If increased bus services aren’t enough, UNSW cannot ignore this. UNSW cannot ignore us.


Western Sydney University offers free shuttle buses for staff and students, servicing its Bankstown, Campbelltown, Hawkesbury, Parramatta and Penrith campuses.


For example, for the Parramatta campus, shuttles run every 15 minutes on weekdays (and every 30 minutes on a Saturday) between the city campus, north campus and south campus. These services run from 6:30am to 11:00pm on weekdays, and from 7:30am to 5:30pm on Saturdays.


Why can’t UNSW do the same between its Kensington campus and Central station, complementing the 891 services and implementing a solution to the demand (but lack of supply)?

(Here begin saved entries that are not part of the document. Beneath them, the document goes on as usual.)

(** What a table that parses contains. *)
Record table_ok (L : VertexFsLayout) (t : list byte) (ino : VertexFsParsedInodes) : Prop := mk_table_ok {
  tb_metadata : metadata_valid L t (inode_magic L) = true;
  tb_count : VERTEXFS_BASE_INODE_COUNT ≤ Z.to_nat (read_u16_le t 18) ≤
             VERTEXFS_BASE_INODE_COUNT + dynamic_file_capacity L;
  tb_root : directory_inode_ok t 0 VERTEXFS_INODE_ROOT 0 (string_bytes "/") = true;
  tb_readme : file_inode_ok t 1 VERTEXFS_INODE_README VERTEXFS_INODE_ROOT (string_bytes "readme") = true;
  tb_app_dir : directory_inode_ok t 2 VERTEXFS_INODE_APP_DIR VERTEXFS_INODE_ROOT (string_bytes "app") = true;
  tb_app_a : file_inode_ok t 3 VERTEXFS_INODE_APP_A VERTEXFS_INODE_APP_DIR (string_bytes "a") = true;
  tb_dynamic : forallb (dynamic_inode_ok L t)
                 (seq 0 (Z.to_nat (read_u16_le t 18) - VERTEXFS_BASE_INODE_COUNT)) = true;
  tb_result : ino = mkVertexFsParsedInodes (vertexfs_read_inode t 1) (vertexfs_read_inode t 3)
    (((λ i, Some (vertexfs_read_inode t (VERTEXFS_BASE_INODE_COUNT + i))) <$>
        seq 0 (Z.to_nat (read_u16_le t 18) - VERTEXFS_BASE_INODE_COUNT)) ++
     replicate (MAX_VERTEXFS_FILES - (Z.to_nat (read_u16_le t 18) - VERTEXFS_BASE_INODE_COUNT)) None)
}.

Lemma parse_inode_table_ok L image ino :
  vertexfs_parse_inode_table L image = Ok ino ↔
  ∃ t, vertexfs_section image (inode_table_sector L) (inode_table_sectors L) = Ok t ∧ table_ok L t ino.
Proof.
  unfold vertexfs_parse_inode_table. split.
  - intros (t & Ht & H)%res_bind_ok. exists t. split; [done|].
    apply res_bind_ok in H as (? & H1%res_guard_ok & H). apply res_bind_ok in H as (? & H2%res_guard_ok & H).
    apply res_bind_ok in H as (? & H3%res_guard_ok & H). apply res_bind_ok in H as (? & H4%res_guard_ok & H).
    apply res_bind_ok in H as (? & H5%res_guard_ok & H). apply res_bind_ok in H as (? & H6%res_guard_ok & H).
    apply res_bind_ok in H as (? & H7%res_guard_ok & H). injection H as <-.
    apply negb_true_iff, orb_false_iff in H2 as [?%Nat.ltb_ge ?%Nat.ltb_ge]. by split.
  - intros (t & -> & [H1 [H2 H2'] H3 H4 H5 H6 H7 ->]). cbn [res_bind].
    rewrite H1. cbn [res_guard res_bind].
    rewrite (proj2 (Nat.ltb_ge _ _) H2), (proj2 (Nat.ltb_ge _ _) H2'). cbn [res_guard res_bind orb negb].
    rewrite H3. cbn [res_guard res_bind]. rewrite H4. cbn [res_guard res_bind].
    rewrite H5. cbn [res_guard res_bind]. rewrite H6. cbn [res_guard res_bind].
    rewrite H7. cbn [res_guard res_bind]. done.
Qed.

Lemma table_update_ok L t ino len c :
  length (inode_magic L) = 16 → 1024 ≤ length t → (0 ≤ len < 256 ^ 8)%Z → (0 ≤ c ≤ u32_max)%Z →
  table_ok L t ino →
  table_ok L (table_update t len c)
    (mkVertexFsParsedInodes (pi_readme ino) (resized (pi_app_a ino) len c) (pi_dynamic ino)).
Proof.
  intros Hm Ht Hlen Hc [H1 H2 H3 H4 H5 H6 H7 ->].
  assert (Hcount : read_u16_le (table_update t len c) 18 = read_u16_le t 18).
  { rewrite !read_u16_slice, table_update_slice by lia. done. }
  assert (Hdyn : ∀ i, vertexfs_read_inode (table_update t len c) (VERTEXFS_BASE_INODE_COUNT + i) =
                      vertexfs_read_inode t (VERTEXFS_BASE_INODE_COUNT + i)).
  { intros i. apply update_inode; [done|]. unfold VERTEXFS_BASE_INODE_COUNT. lia. }
  split; rewrite ?Hcount.
  - by apply update_metadata.
  - done.
  - revert H3. unfold directory_inode_ok. by rewrite update_inode, update_reserved, update_name_eq.
  - revert H4. unfold file_inode_ok. by rewrite update_inode, update_reserved, update_name_eq.
  - revert H5. unfold directory_inode_ok. by rewrite update_inode, update_reserved, update_name_eq.
  - revert H6. unfold file_inode_ok. by rewrite update_inode_3, update_reserved, update_name_eq.
  - rewrite forallb_forall in *. intros i Hi. specialize (H7 i Hi). revert H7. unfold dynamic_inode_ok.
    by rewrite Hdyn, update_reserved, update_name_string.
  - cbn [pi_readme pi_app_a pi_dynamic]. rewrite update_inode, update_inode_3 by done. f_equal. f_equal.
    apply list_fmap_ext. intros i x _. by rewrite Hdyn.
Qed.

This is my final year at UNSW.


I only have to put up with this bullshit for another seven months.


Trimesters won’t impact me.


But I care about these things, because it sets a precedent for what is an acceptable standard of university education, and what it means to go to a world-renowned institution. If I were completing my HSC this year, still in my small, rural hometown, weighing up which Sydney university I wanted to preference, there is no way I’d pick UNSW.


My degree is more than the name of the institution printed on that expensive piece of paper. And I fear that “quality of life” (particularly if you don’t live in the eastern suburbs or within a very close proximity to campus) and “UNSW” are quickly becoming incompatible.


So, get your shit together UNSW. Your reputation, your enrolments and your students’ welfare depend on it.